I guess it does have something of the cowboy about it :) Before I saddle up and head on down to the saloon for a glass of sasparilly*, I wanted to show you something I picked up in a charity shop this week.

Isn't it cute? When I saw it I thought it might be a great gift for a friend of mine who likes gnomes, fairies, elves etc. The trouble is I've fallen in love with it myself now so it might be staying!

I'm on holiday at the moment for two whole weeks - yippee and hurrah! Today I've been busy gardening and cooking which I'll tell you about at some point. Next though, I still have an outing from July to share with you. Back in a day or two. x

* The drink of choice of one of my all-time favourite characters in one of my all-time favourite films, Calamity Jane. Oh, the Deadwood stage is comin' right over the hill...

Thursday, 15 August 2013

Nature ramble

After the walk along the canal, I had a craving to be out in the fresh air and nature again so I headed to the path along the golf course. The whole path is probably less than half a mile long but is turning out to be one of my favourite places to walk as I always spot so many interesting things. This time was no exception.

The path was a lot more overgrown than the last time I visited...

...with lots of tall grasses and flowers lining each side. I crouched down to take this shot though, just in case you were thinking these willowherb had grown to triffid proportions!

One of these days I'm going to be able to tell the difference between all of these white umbrella-shaped plants. I need to learn to take photos of the leaves too to make it easier to narrow down the options in my wild flower guide. In the meantime I'll just continue to admire them.

Just as I admired the honeysuckle emerging from a patch of nettles and brambles.

On the other side of the path were some wild raspberries. Actually they might not be wild but garden escapees.

There were lots of butterflies fluttering around which kept me entertained for ages trying to get photos of them. This Gatekeeper (or Hedge Brown) finally obliged and settled on some Common Ragwort.

That wasn't the only creature I found on the ragwort though. Most of the clumps were covered in bright yellow and black caterpillars of the Cinnabar moth. What amazes me is that, despite the caterpillar being this colour, the moth they transform into is red!

At some points the path was hardly visible as the ferns and grasses crowded together.

When it finally opened out there were more plants to admire. I can recognise dock leaves and have used them on many occasions when I was younger to dull the sting of nettles but I don't think I ever knew that they flowered.

This yellow plant was a new one on me though: it's Tall Melilot.

At this point I left the path and headed up into a wilder area surrounded by trees and small shrubs. This is where I watched the baby birds and it's proved to be a good place to find other wildlife and flowers. 

Here I came across some Common Fleabane - which seems a horrible name for such a pretty plant. 
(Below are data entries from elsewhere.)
(* ===== verification/Gsm.v ===== *)
(** * Protocol constants

    The enum values that the components share with 3GPP TS 24.008 (reject and
    GMM causes, mobile identity types), TS 23.003 (the TMSI) and the GSUP
    protocol (message types).  The C code takes them from the libosmocore
    headers. *)

From S2P Require Import Prelude.

(** ** enum gsm48_reject_value, TS 24.008 10.5.3.6 and 10.5.5.14 *)
Definition GSM48_REJECT_IMSI_UNKNOWN_IN_HLR : Z := 2.
Definition GSM48_REJECT_ILLEGAL_MS : Z := 3.
Definition GSM48_REJECT_IMSI_UNKNOWN_IN_VLR : Z := 4.
Definition GSM48_REJECT_IMEI_NOT_ACCEPTED : Z := 5.
Definition GSM48_REJECT_ILLEGAL_ME : Z := 6.
Definition GSM48_REJECT_GPRS_NOT_ALLOWED : Z := 7.
Definition GSM48_REJECT_SERVICES_NOT_ALLOWED : Z := 8.
Definition GSM48_REJECT_MS_IDENTITY_NOT_DERVIVABLE : Z := 9.
Definition GSM48_REJECT_IMPLICITLY_DETACHED : Z := 10.
Definition GSM48_REJECT_PLMN_NOT_ALLOWED : Z := 11.
Definition GSM48_REJECT_LOC_NOT_ALLOWED : Z := 12.
Definition GSM48_REJECT_ROAMING_NOT_ALLOWED : Z := 13.
Definition GSM48_REJECT_GPRS_NOT_ALLOWED_IN_PLMN : Z := 14.
Definition GSM48_REJECT_NO_SUIT_CELL_IN_LA : Z := 15.
Definition GSM48_REJECT_MSC_TMP_NOT_REACHABLE : Z := 16.
Definition GSM48_REJECT_NETWORK_FAILURE : Z := 17.
Definition GSM48_REJECT_MAC_FAILURE : Z := 20.
Definition GSM48_REJECT_SYNCH_FAILURE : Z := 21.
Definition GSM48_REJECT_CONGESTION : Z := 22.
Definition GSM48_REJECT_GSM_AUTH_UNACCEPTABLE : Z := 23.
Definition GSM48_REJECT_NOT_AUTH_FOR_CSG : Z := 25.
Definition GSM48_REJECT_SMS_PROV_VIA_GPRS_IN_RA : Z := 28.
Definition GSM48_REJECT_SRV_OPT_TMP_OUT_OF_ORDER : Z := 34.
Definition GSM48_REJECT_CALL_CAN_NOT_BE_IDENTIFIED : Z := 38.
Definition GSM48_REJECT_NO_PDP_CONTEXT_ACTIVATED : Z := 40.
Definition GSM48_REJECT_INCORRECT_MESSAGE : Z := 95.
Definition GSM48_REJECT_INVALID_MANDANTORY_INF : Z := 96.
Definition GSM48_REJECT_MSG_TYPE_NOT_IMPLEMENTED : Z := 97.
Definition GSM48_REJECT_MSG_TYPE_NOT_COMPATIBLE : Z := 98.
Definition GSM48_REJECT_INF_ELEME_NOT_IMPLEMENTED : Z := 99.
Definition GSM48_REJECT_CONDTIONAL_IE_ERROR : Z := 100.
Definition GSM48_REJECT_MSG_NOT_COMPATIBLE : Z := 101.
Definition GSM48_REJECT_PROTOCOL_ERROR : Z := 111.

(** ** enum gsm48_gmm_cause, TS 24.008 10.5.5.14 *)
Definition GMM_CAUSE_IMSI_UNKNOWN : Z := 2.
Definition GMM_CAUSE_ILLEGAL_MS : Z := 3.
Definition GMM_CAUSE_IMEI_NOT_ACCEPTED : Z := 5.
Definition GMM_CAUSE_ILLEGAL_ME : Z := 6.
Definition GMM_CAUSE_GPRS_NOTALLOWED : Z := 7.
Definition GMM_CAUSE_GPRS_OTHER_NOTALLOWED : Z := 8.
Definition GMM_CAUSE_MS_ID_NOT_DERIVED : Z := 9.
Definition GMM_CAUSE_IMPL_DETACHED : Z := 10.
Definition GMM_CAUSE_PLMN_NOTALLOWED : Z := 11.
Definition GMM_CAUSE_LA_NOTALLOWED : Z := 12.
Definition GMM_CAUSE_ROAMING_NOTALLOWED : Z := 13.
Definition GMM_CAUSE_NO_GPRS_PLMN : Z := 14.
Definition GMM_CAUSE_NO_SUIT_CELL_IN_LA : Z := 15.
Definition GMM_CAUSE_MSC_TEMP_NOTREACH : Z := 16.
Definition GMM_CAUSE_NET_FAIL : Z := 17.
Definition GMM_CAUSE_MAC_FAIL : Z := 20.
Definition GMM_CAUSE_SYNC_FAIL : Z := 21.
Definition GMM_CAUSE_CONGESTION : Z := 22.
Definition GMM_CAUSE_GSM_AUTH_UNACCEPT : Z := 23.
Definition GMM_CAUSE_NOT_AUTH_FOR_CSG : Z := 25.
Definition GMM_CAUSE_SMS_VIA_GPRS_IN_RA : Z := 28.
Definition GMM_CAUSE_NO_PDP_ACTIVATED : Z := 40.
Definition GMM_CAUSE_SEM_INCORR_MSG : Z := 95.
Definition GMM_CAUSE_INV_MAND_INFO : Z := 96.
Definition GMM_CAUSE_MSGT_NOTEXIST_NOTIMPL : Z := 97.
Definition GMM_CAUSE_MSGT_INCOMP_P_STATE : Z := 98.
Definition GMM_CAUSE_IE_NOTEXIST_NOTIMPL : Z := 99.
Definition GMM_CAUSE_COND_IE_ERR : Z := 100.
Definition GMM_CAUSE_MSG_INCOMP_P_STATE : Z := 101.
Definition GMM_CAUSE_PROTO_ERR_UNSPEC : Z := 111.

(** ** TMSI, TS 23.003 2.4 and 2.6 *)
Definition GSM_RESERVED_TMSI : Z := 0xFFFFFFFF.
Definition GSM23003_TMSI_SGSN_MASK : Z := 0xC0000000.

(** ** Sizes of identity strings, TS 23.003 *)
Definition GSM23003_IMSI_MAX_DIGITS : nat := 15.
Definition GSM23003_MSISDN_MAX_DIGITS : nat := 15.
Definition GSM23003_IMEI_NUM_DIGITS_NO_CHK : nat := 14.
Definition GSM23003_IMEISV_NUM_DIGITS : nat := 16.

(** enum gsm48 mobile identity type, TS 24.008 10.5.1.4 *)
Inductive mi_type : Type :=
| GSM_MI_TYPE_NONE | GSM_MI_TYPE_IMSI | GSM_MI_TYPE_IMEI
| GSM_MI_TYPE_IMEISV | GSM_MI_TYPE_TMSI.

(** struct osmo_mobile_identity, a tagged union *)
Inductive osmo_mobile_identity : Type :=
| MiNone
| MiImsi (imsi : string)
| MiImei (imei : string)
| MiImeisv (imeisv : string)
| MiTmsi (tmsi : Z).

(** enum osmo_gsup_message_type *)
Inductive gsup_msgt : Type :=
| OSMO_GSUP_MSGT_UPDATE_LOCATION_REQUEST | OSMO_GSUP_MSGT_UPDATE_LOCATION_ERROR
| OSMO_GSUP_MSGT_UPDATE_LOCATION_RESULT
| OSMO_GSUP_MSGT_SEND_AUTH_INFO_REQUEST | OSMO_GSUP_MSGT_SEND_AUTH_INFO_ERROR
| OSMO_GSUP_MSGT_SEND_AUTH_INFO_RESULT
| OSMO_GSUP_MSGT_AUTH_FAIL_REPORT
| OSMO_GSUP_MSGT_PURGE_MS_REQUEST | OSMO_GSUP_MSGT_PURGE_MS_ERROR
| OSMO_GSUP_MSGT_PURGE_MS_RESULT
| OSMO_GSUP_MSGT_INSERT_DATA_REQUEST | OSMO_GSUP_MSGT_INSERT_DATA_ERROR
| OSMO_GSUP_MSGT_INSERT_DATA_RESULT
| OSMO_GSUP_MSGT_DELETE_DATA_REQUEST | OSMO_GSUP_MSGT_DELETE_DATA_ERROR
| OSMO_GSUP_MSGT_DELETE_DATA_RESULT
| OSMO_GSUP_MSGT_LOCATION_CANCEL_REQUEST | OSMO_GSUP_MSGT_LOCATION_CANCEL_ERROR
| OSMO_GSUP_MSGT_LOCATION_CANCEL_RESULT
| OSMO_GSUP_MSGT_CHECK_IMEI_REQUEST | OSMO_GSUP_MSGT_CHECK_IMEI_ERROR
| OSMO_GSUP_MSGT_CHECK_IMEI_RESULT
| OSMO_GSUP_MSGT_OTHER (t : Z).

#[export] Instance gsup_msgt_eq_dec : EqDecision gsup_msgt.
Proof. solve_decision. Defined.

Inductive cn_domain : Type := OSMO_GSUP_CN_DOMAIN_PS | OSMO_GSUP_CN_DOMAIN_CS.

#[export] Instance cn_domain_eq_dec : EqDecision cn_domain.
Proof. solve_decision. Defined.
I found a clear space to stand and patiently and quietly waited.

Eventually, I was rewarded with a Small Copper.

And, not long after, with a Small Skipper. I also spotted a Meadow Brown and Small Tortoiseshell but they were just too quick for me.

What had been missing up to this point were birds. There had been barely a tweet but while I waited I gradually became aware of more birdsong, getting louder and louder.

The next moment a flock of long-tailed tits came by and, amongst them, a few blue tits and great tits. Then I spotted chaffinches and a white throat. The only bird I managed to catch on film, however, was this willow warbler. I wonder if it's the same one I saw feeding her fledglings?

Just as quickly as they all came, the birds moved on and that seemed the perfect cue for me to do the same. My favourite little patch didn't disappoint again - I'll be back!